Only one portion of the data is to be written out: from the line bearing "if sameValue k' k then (k', v)" through the line bearing "[message], or any other thrown value. *)". Write it exactly as it appears.

Segment Start: DATA EXTRACT

(** * Ai-VisionChat: the exchange adapter, the conversation store and the
      capture component

    A shallow embedding of
      - [src/services/geminiService.ts] ([sendMessageToGemini]),
      - [src/components/ChatInterface.tsx] ([handleSendMessage],
        [handlePhotoCapture] and the controls that reach them),
      - the [CameraCapture] component ([startCamera], [stopCamera],
        [capturePhoto]),
    together with the properties of the request assembly, of the
    normalisation of the provider's reply and of the two UI state machines. *)

From Stdlib Require Import Ascii String.
From Stdlib Require Import List Bool Arith NArith Lia.
Import ListNotations.

Set Implicit Arguments.

(* ===================================================================== *)
(** ** JavaScript values used by the program *)
(* ===================================================================== *)

Module Js.

(** A JavaScript string is a sequence of UTF-16 code units. *)
Definition JsString := list N.

Definition JsString_eq_dec : forall a b : JsString, {a = b} + {a <> b} :=
  list_eq_dec N.eq_dec.

(** SameValueZero on strings, the key comparison of [Map]. *)
Definition sameValue (a b : JsString) : bool :=
  if JsString_eq_dec a b then true else false.

(** A literal of the source, as code units. *)
Definition lit (s : string) : JsString :=
  List.map N_of_ascii (list_ascii_of_string s).

(** ToBoolean on a string: the empty string is the only falsy one. *)
Definition truthy (s : JsString) : bool :=
  match s with [] => false | _ :: _ => true end.

(** ToBoolean on an optional property ([undefined] / [null] are falsy). *)
Definition truthyProp (o : option JsString) : bool :=
  match o with Some s => truthy s | None => false end.

Definition isSome {A} (o : option A) : bool :=
  match o with Some _ => true | None => false end.

(** ECMAScript WhiteSpace and LineTerminator code points, the characters
    [String.prototype.trim] strips. *)
Definition isWhiteSpace (c : N) : bool :=
  ((9 <=? c) && (c <=? 13) || (c =? 32) || (c =? 160) || (c =? 5760)
   || (8192 <=? c) && (c <=? 8202) || (c =? 8232) || (c =? 8233)
   || (c =? 8239) || (c =? 8287) || (c =? 12288) || (c =? 65279))%N.

Fixpoint trimStart (s : JsString) : JsString :=
  match s with
  | [] => []
  | c :: s' => if isWhiteSpace c then trimStart s' else s
  end.

Definition trimEnd (s : JsString) : JsString := rev (trimStart (rev s)).

(** [String.prototype.trim]. *)
Definition trim (s : JsString) : JsString := trimEnd (trimStart s).

(** *** [Map]: insertion-ordered; [set] on a present key replaces the value
    and keeps the key's position. *)
Section MapModel.
Variable V : Type.

Definition JsMap := list (JsString * V).

Fixpoint map_set (m : JsMap) (k : JsString) (v : V) : JsMap :=
  match m with
  | [] => [(k, v)]
  | (k', v') :: m' =>
      if sameValue k' k then (k', v) :: m' else (k', v') :: map_set m' k v
  end.

(** One step of the constructor's iteration over its entries. *)
Definition setEntry (m : JsMap) (e : JsString * V) : JsMap :=
  map_set m (fst e) (snd e).

(** [new Map(entries)]: every entry is [set] in iteration order. *)
Definition map_of_entries (entries : list (JsString * V)) : JsMap :=
  fold_left setEntry entries [].

(** [m.get(k)]. *)
Fixpoint map_get (m : JsMap) (k : JsString) : option V :=
  match m with
  | [] => None
  | (k', v') :: m' => if sameValue k' k then Some v' else map_get m' k
  end.

Definition map_keys (m : JsMap) : list JsString := List.map fst m.

(** [Array.from(m.values())]. *)
Definition map_values (m : JsMap) : list V := List.map snd m.
End MapModel.

(** What a [catch] clause can receive: an [Error] instance with its
    [message], or any other thrown value. *)
Inductive Thrown :=
| ErrorInstance (message : JsString)
| OtherValue.

(** Completion of a block that may throw. *)
Inductive Completion (A : Type) :=
| Normal (a : A)
| Throw (e : Thrown).
Arguments Normal {A} a.
Arguments Throw {A} e.

Definition bind {A B} (c : Completion A) (k : A -> Completion B)
  : Completion B :=
  match c with
  | Normal a => k a
  | Throw e => Throw e
  end.

(** [try { body } catch (e) { handler }]. *)
Definition tryCatch {A} (body : Completion A)
           (handler : Thrown -> Completion A) : Completion A :=
  match body with
  | Normal a => Normal a
  | Throw e => handler e
  end.

End Js.

Import Js.

Notation "x <- c ;; k" := (bind c (fun x => k))
  (at level 61, c at next level, right associativity).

Segment End: DATA EXTRACT

EXPECTED ANSWER:
      if sameValue k' k then (k', v) :: m' else (k', v') :: map_set m' k v
  end.

(** One step of the constructor's iteration over its entries. *)
Definition setEntry (m : JsMap) (e : JsString * V) : JsMap :=
  map_set m (fst e) (snd e).

(** [new Map(entries)]: every entry is [set] in iteration order. *)
Definition map_of_entries (entries : list (JsString * V)) : JsMap :=
  fold_left setEntry entries [].

(** [m.get(k)]. *)
Fixpoint map_get (m : JsMap) (k : JsString) : option V :=
  match m with
  | [] => None
  | (k', v') :: m' => if sameValue k' k then Some v' else map_get m' k
  end.

Definition map_keys (m : JsMap) : list JsString := List.map fst m.

(** [Array.from(m.values())]. *)
Definition map_values (m : JsMap) : list V := List.map snd m.
End MapModel.

(** What a [catch] clause can receive: an [Error] instance with its
    [message], or any other thrown value. *)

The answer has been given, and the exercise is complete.